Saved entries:
#[global] Instance Game_admin : AdminModel Game.t := {
  model_fields := ["id"; "name"];
  model_methods := [];
  resolve f := if String.eqb f "name" then RText (fun _ g => Some (Game.name g)) else RUnknown;
  order_key f := if String.eqb f "pk" then Some (fun g => Z.of_nat (Game.id g)) else None;
  total_fields := ["pk"; "id"; "name"]
}.

(** ** The [ModelAdmin]s of admin.py *)

Record ModelAdmin := mkModelAdmin {
  list_display : list string;
  list_filter : list string;
  search_fields : list string;
  ordering : list string;
  prepopulated_fields : list (string * list string);
  readonly_fields : list string;
  fieldsets : list (option string * list string)
}.

(** Lines 11-25. *)
Definition NewsArticleAdmin : ModelAdmin :=
  mkModelAdmin ["title"; "status"; "date"; "featured"] ["status"; "featured"; "date"] ["title"; "summary"; "content"]
    ["-date"] [("slug", ["title"])] []
    [(None, ["title"; "slug"; "status"; "date"; "featured"; "image"]); (Some "Content", ["summary"; "content"])].

(** Lines 27-31. *)
Definition TournamentAdmin : ModelAdmin :=
  mkModelAdmin ["title"; "game"; "start_date"; "start_time"; "end_date"; "end_time"; "teams"; "featured"]
    ["featured"; "game"; "status"] ["title"; "game__name"; "location"] [] [] [] [].

(** Lines 33-41. *)
Definition TeamAdmin : ModelAdmin :=
  mkModelAdmin ["name"; "tag"; "game"; "region"; "rank"] [] ["name"; "tag"; "game"; "region"] [] [] []
    [(None, ["name"; "tag"; "game"; "region"; "founded"; "banner"; "logo"; "status_indicator"; "rank"; "description"])].

(** Lines 43-53. *)
Definition PlayerAdmin : ModelAdmin :=
  mkModelAdmin ["name"; "role"; "team"; "is_substitute"] ["role"; "is_substitute"; "team"] ["name"; "role"; "team__name"]
    [] [] [] [(None, ["name"; "role"; "email"; "discord"; "team"; "is_substitute"; "avatar"])].

(** Lines 55-80. *)
Definition MatchAdmin : ModelAdmin :=
  mkModelAdmin
    ["tournament"; "game"; "team1"; "team2"; "match_time"; "status"; "stage"; "team1_score"; "team2_score";
     "current_round"; "total_rounds"; "points_team1"; "points_team2"; "live_started_at"; "completed_at"]
    ["status"; "game"; "tournament"; "stage"] ["tournament__title"; "team1__name"; "team2__name"] [] [] []
    [(None, ["tournament"; "game"; "stage"; "status"; "match_time"; "team1"; "team2"; "team1_score"; "team2_score";
             "current_round"; "total_rounds"; "points_team1"; "points_team2"; "live_started_at"; "completed_at";
             "viewer_count"; "viewer_label"; "youtube_live_url"; "youtube_recap_url"])].

(** Lines 82-86. *)
Definition MatchReminderAdmin : ModelAdmin :=
  mkModelAdmin ["match"; "email"; "phone"; "notify_minutes_before"; "created_at"; "user"]
    ["notify_minutes_before"; "created_at"] ["email"; "phone"; "user__email"] [] [] [] [].

(** Lines 88-93. *)
Definition TournamentParticipantAdmin : ModelAdmin :=
  mkModelAdmin ["tournament"; "team"; "manager_name"; "manager_email"; "manager_phone"; "registered_at"]
    ["tournament"; "registered_at"] ["team__name"; "manager_name"; "manager_email"; "manager_phone"]
    ["-registered_at"] [] [] [].

(** Lines 95-98. *)
Definition GameAdmin : ModelAdmin := mkModelAdmin ["id"; "name"] [] ["name"] [] [] [] [].

(** ** [ModelAdmin.get_search_results] *)

(** [construct_search]: a text path gets [__icontains]; a relation or
    an unknown name gives a lookup the ORM rejects. *)
Definition construct_search {A} `{AdminModel A} (f : string) : option (Env -> A -> option string) :=
  match resolve f with RText g => Some g | _ => None end.

(** [<path>__icontains=bit]; a NULL never matches. *)
Definition field_contains {A} (env : Env) (g : Env -> A -> option string) (bit : string) (r : A) : bool :=
  match g env r with Some v => icontains v bit | None => false end.

(** The rows where every bit is contained in some search field. *)
Definition search_match {A} (env : Env) (lookups : list (Env -> A -> option string)) (bits : list string) (r : A) : bool :=
  forallb (fun bit => existsb (fun g => field_contains env g bit r) lookups) bits.

(** [if search_fields and search_term:]; [inl] is the exception. *)
Definition get_search_results {A} `{AdminModel A} (ma : ModelAdmin) (env : Env) (search_term : string)
    (rows : list A) : string + list A :=
  if bool_decide (search_fields ma = []) || String.eqb search_term "" then inr rows else
  match map unquote_bit (smart_split search_term) with
  | [] => inr rows
  | bits => match mapM construct_search (search_fields ma) with
            | None => inl "FieldError"
            | Some lookups => inr (List.filter (search_match env lookups bits) rows)
            end
  end.

(** ** [ChangeList.get_ordering] *)

(** ["-f"] is [f] descending. *)
Definition order_spec (f : string) : bool * string :=
  match f with
  | String c rest => if Ascii.eqb c "-"%char then (true, rest) else (false, f)
  | EmptyString => (false, f)
  end.

(** [_get_deterministic_ordering]: ["-pk"] is appended unless a field
    of the ordering is unique and not null. *)
Definition deterministic_ordering {A} `{AdminModel A} (o : list string) : list string :=
  if existsb (fun f => bool_decide (snd (order_spec f) ∈ total_fields)) o then o else o ++ ["-pk"].

Definition order_keys {A} `{AdminModel A} (o : list string) : option (list (bool * (A -> Z))) :=
  mapM (fun f => let '(d, name) := order_spec f in option_map (pair d) (order_key name)) o.

(** [ORDER BY k1 [DESC], k2 [DESC], ...]: [a] may come before [b]. *)
Fixpoint lexb {A} (ks : list (bool * (A -> Z))) (a b : A) : bool :=
  match ks with
  | [] => true
  | (desc, k) :: ks' =>
      if Z.eqb (k a) (k b) then lexb ks' a b
      else if desc then Z.ltb (k b) (k a) else Z.ltb (k a) (k b)
  end.

Definition lex_le {A} (ks : list (bool * (A -> Z))) (a b : A) : Prop := lexb ks a b = true.

#[global] Instance lex_le_dec {A} (ks : list (bool * (A -> Z))) : RelDecision (lex_le ks).
Proof. intros a b. unfold lex_le. apply _. Defined.

(** The changelist's rows: the search, then the ordering. *)
Definition changelist {A} `{AdminModel A} (ma : ModelAdmin) (env : Env) (q : string) (rows : list A)
    : string + list A :=
  match get_search_results ma env q rows with
  | inl e => inl e
  | inr found =>
      match order_keys (deterministic_ordering (ordering ma)) with
      | None => inl "FieldError"
      | Some ks => inr (merge_sort (lex_le ks) found)
      end
  end.

(** ** The registry (lines 5-9 and the [@admin.register] decorators) *)

Definition unregister (reg : list string) (m : string) : string + list string :=
  if bool_decide (m ∈ reg) then inr (List.filter (fun x => negb (String.eqb x m)) reg) else inl "NotRegistered".

Definition register (reg : list string) (m : string) : string + list string :=
  if bool_decide (m ∈ reg) then inl "AlreadyRegistered" else inr (reg ++ [m]).

Definition registered_models : list string :=
  ["NewsArticle"; "Tournament"; "Team"; "Player"; "Match"; "MatchReminder"; "TournamentParticipant"; "Game"].

(** Importing admin.py on a site with registry [reg]. *)
Definition admin_module (reg : list string) : string + list string :=
  let reg1 := match unregister reg "NewsArticle" with inr r => r | inl _ => reg end in
  fold_left (fun acc m => match acc with inr r => register r m | inl e => inl e end) registered_models (inr reg1).

(** ** Configuration checks *)

(** The names a [ModelAdmin] uses exist on its model, as Django's system
    checks require ([admin.E108], [E116], [E033], [E030], [E027]); a
    search path's first segment is a field. *)
Fixpoint first_segment_l (l : list ascii) : list ascii :=
  match l with
  | a :: r => match r with
              | b :: _ => if Ascii.eqb a "_"%char && Ascii.eqb b "_"%char then [] else a :: first_segment_l r
              | [] => [a]
              end
  | [] => []
  end.

Definition first_segment (f : string) : string := string_of_list_ascii (first_segment_l (list_ascii_of_string f)).

Definition admin_typed {A} `{AdminModel A} (ma : ModelAdmin) : bool :=
  let is_field f := bool_decide (f ∈ model_fields) in
  forallb (fun f => is_field f || bool_decide (f ∈ model_methods)) (list_display ma) &&
  forallb is_field (list_filter ma) &&
  forallb (fun f => is_field (first_segment f)) (search_fields ma) &&
  forallb (fun f => is_field (snd (order_spec f))) (ordering ma) &&
  forallb (fun p => is_field (fst p) && forallb is_field (snd p)) (prepopulated_fields ma) &&
  forallb is_field (readonly_fields ma) &&
  forallb (fun fs => forallb is_field (snd fs)) (fieldsets ma).

(** Every search field resolves to a text column. *)
Definition search_resolves {A} `{AdminModel A} (ma : ModelAdmin) : bool :=
  forallb (fun f => if construct_search (A := A) f is Some _ then true else false) (search_fields ma).

(** ** Lemmas *)

Section Lex.
Context {A : Type} (ks : list (bool * (A -> Z))).

Lemma lexb_total a b : lexb ks a b = true \/ lexb ks b a = true.
Proof.
  induction ks as [|[desc k] ks' IH]; simpl; [by left|].
  rewrite (Z.eqb_sym (k b)). destruct (Z.eqb_spec (k a) (k b)); [done|].
  destruct desc; [destruct (Z.ltb_spec (k b) (k a)), (Z.ltb_spec (k a) (k b))|
                  destruct (Z.ltb_spec (k a) (k b)), (Z.ltb_spec (k b) (k a))]; auto; lia.
Qed.

Lemma lexb_trans a b c : lexb ks a b = true -> lexb ks b c = true -> lexb ks a c = true.
Proof.
  induction ks as [|[desc k] ks' IH]; simpl; [done|].
  destruct (Z.eqb_spec (k a) (k b)), (Z.eqb_spec (k b) (k c)), (Z.eqb_spec (k a) (k c));
    try (destruct desc; rewrite ?Z.ltb_lt; lia); auto.
Qed.
End Lex.

#[global] Instance lex_le_total {A} (ks : list (bool * (A -> Z))) : Total (lex_le ks).
Proof. intros a b. apply lexb_total. Qed.
#[global] Instance lex_le_trans {A} (ks : list (bool * (A -> Z))) : Transitive (lex_le ks).
Proof. intros a b c. apply lexb_trans. Qed.

Lemma smart_split_empty : smart_split "" = [].
Proof. reflexivity. Qed.

Lemma in_merge_sort {A} (R : relation A) `{!RelDecision R} l x : In x (merge_sort R l) <-> In x l.
Proof. split; apply Permutation_in; [|symmetry]; apply merge_sort_Permutation. Qed.

(** Registering models none of which is registered yet. *)
Lemma fold_register reg ms :
  NoDup ms -> Forall (fun m => m ∉ reg) ms ->
  fold_left (fun acc m => match acc with inr r => register r m | inl e => inl e end) ms (inr reg) = inr (reg ++ ms).
Proof.
  revert reg. induction ms as [|m ms IH]; intros reg Hnd Hfresh; simpl; [by rewrite app_nil_r|].
  inversion Hnd as [|? ? Hm Hnd']; subst. inversion Hfresh as [|? ? Hr Hfresh']; subst.
  unfold register at 2. rewrite bool_decide_false by done. rewrite IH, <- app_assoc; [done|done|].
  apply Forall_forall. intros x Hx. rewrite elem_of_app, list_elem_of_singleton. intros [Hin| ->].
  - by apply (proj1 (Forall_forall _ _) Hfresh' x Hx).
  - apply Hm. by apply list_elem_of_In.
Qed.

(** Importing admin.py registers the eight models, whether or not
    [NewsArticle] was registered before (lines 5-9), as long as none of
    the seven others was. *)
Lemma admin_module_registers reg :
  Forall (fun m => m ∉ reg) (tail registered_models) ->
  admin_module reg = inr (List.filter (fun x => negb (String.eqb x "NewsArticle")) reg ++ registered_models).
Proof.
  intros Hfresh. unfold admin_module, unregister.
  assert (Hnd : NoDup registered_models) by (repeat constructor; cbn; intuition congruence).
  cbn [tail registered_models] in Hfresh. case_bool_decide as Hn.
  - apply fold_register; [done|]. constructor.
    + rewrite list_elem_of_In, filter_In, String.eqb_refl. intros [_ ?]. done.
    + eapply Forall_impl; [|exact Hfresh]. intros m Hm [Hin _]%list_elem_of_In%filter_In. apply Hm. by apply list_elem_of_In.
  - rewrite (filter_all _ reg).
    + apply fold_register; [done|]. by constructor.
    + apply Forall_forall. intros x Hx. apply negb_true_iff, String.eqb_neq. intros ->. apply Hn.
      by apply list_elem_of_In.
Qed.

DIRECTIONS — Could you set down, exactly as written, the lines above between the one holding "(reg ++ ms)." and the one holding "apply Forall_forall. intros x Hx. rewrite", inclusive, and nothing more?

ANSWER FOR THIS EXERCISE —
  fold_left (fun acc m => match acc with inr r => register r m | inl e => inl e end) ms (inr reg) = inr (reg ++ ms).
Proof.
  revert reg. induction ms as [|m ms IH]; intros reg Hnd Hfresh; simpl; [by rewrite app_nil_r|].
  inversion Hnd as [|? ? Hm Hnd']; subst. inversion Hfresh as [|? ? Hr Hfresh']; subst.
  unfold register at 2. rewrite bool_decide_false by done. rewrite IH, <- app_assoc; [done|done|].
  apply Forall_forall. intros x Hx. rewrite elem_of_app, list_elem_of_singleton. intros [Hin| ->].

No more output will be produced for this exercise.